Oxford Nanopore has developed a new generation of DNA/RNA sequencing technology. It is the only sequencing technology that offers real-time analysis (for rapid insights), in fully scalable formats from pocket to population scale, that can analyse native DNA or RNA and sequence any length of fragment to achieve short to ultra-long read lengths.
Nanopores
All Oxford Nanopore sequencing devices use flow cells which contain an array of tiny holes — nanopores — embedded in an electro-resistant membrane. Each nanopore corresponds to its own electrode connected to a channel and sensor chip, which measures the electric current that flows through the nanopore. When a molecule passes through a nanopore, the current is disrupted to produce a characteristic ‘squiggle’. The squiggle is then decoded using basecalling algorithms to determine the DNA or RNA sequence in real time.

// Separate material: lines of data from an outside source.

(* ===== verification/Pac.v ===== *)
(** Kerberos PAC generation, [crates/kdc/src/pac.rs]: the NDR logon
    information, the client information, the two chained signatures and the
    PACTYPE container, and what of the directory goes into them. *)

From S2P Require Import Prelude Bytes Str Btree Utf8 Decimal Dn Partition Key Registry Entry Etcd Index Ridpool Store.
From S2P Require Import Directory Sid Nfold Kerberos Md4 Password Principal BinaryAttrs Ndr Krb.

Definition FILETIME_UNIX_EPOCH_OFFSET_SECS : Z := 11644473600.
Definition FILETIME_NEVER : Z := 0x7FFFFFFFFFFFFFFF.

Definition PAC_LOGON_INFO : Z := 1.
Definition PAC_SERVER_CHECKSUM : Z := 6.
Definition PAC_PRIVSVR_CHECKSUM : Z := 7.
Definition PAC_CLIENT_INFO_TYPE : Z := 10.
Definition PAC_SIGNATURE_KEY_USAGE : Z := 17.
Definition GROUP_ATTRS_DEFAULT : Z := 7.
Definition DEFAULT_PRIMARY_GROUP_RID : Z := 513.

Record PacInput := mkPacInput {
  client_sid : Sid;
  pac_domain_sid : Sid;
  group_rids_of : list Z;
  account_name : rstring;
  domain_netbios_name : rstring;
  auth_time_unix_secs : Z;
}.

Definition filetime_from_unix_secs (secs : Z) : Z :=
  Z.min u64_max (as_u64 (secs + FILETIME_UNIX_EPOCH_OFFSET_SECS) * 10000000).

(** [NdrBuf] is the same builder as [NdrWriter]; this is the one write it has
    of its own. *)
Definition w_filetime (ticks : Z) (w : NdrWriter) : NdrWriter :=
  w_u32 (as_u32 (Z.shiftr ticks 32)) (w_u32 (as_u32 ticks) w).

Definition w_deferred (s : option rstring) (w : NdrWriter) : NdrWriter :=
  match s with Some s => w_unicode_string_deferred s w | None => w end.

Definition w_group (rid : Z) (w : NdrWriter) : NdrWriter := w_u32 GROUP_ATTRS_DEFAULT (w_u32 rid w).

Learn more about flow cells and nanopores
You can think of the current as water flowing through a pipe. When an object enters the pipe, the flow of water is disrupted, just as DNA disrupts the current as it passes through the nanopore.
DNA/RNA sequencing
A strand of DNA or RNA is made up of a sequence of different combinations of four nucleotide bases: A, T (or U for RNA), G and C. Each base that passes through the nanopore can be identified through the characteristic disruption it causes to the current in real-time. This makes nanopore sequencing unique, in that it is the only sequencing technology that enables direct, real-time analysis of short to ultra-long fragments of DNA/RNA, in fully scalable formats. Advantages of real-time sequencing include rapid access to time critical information (e.g. pathogen identification), the generation of early sample insights and more control over the sequencing experiment.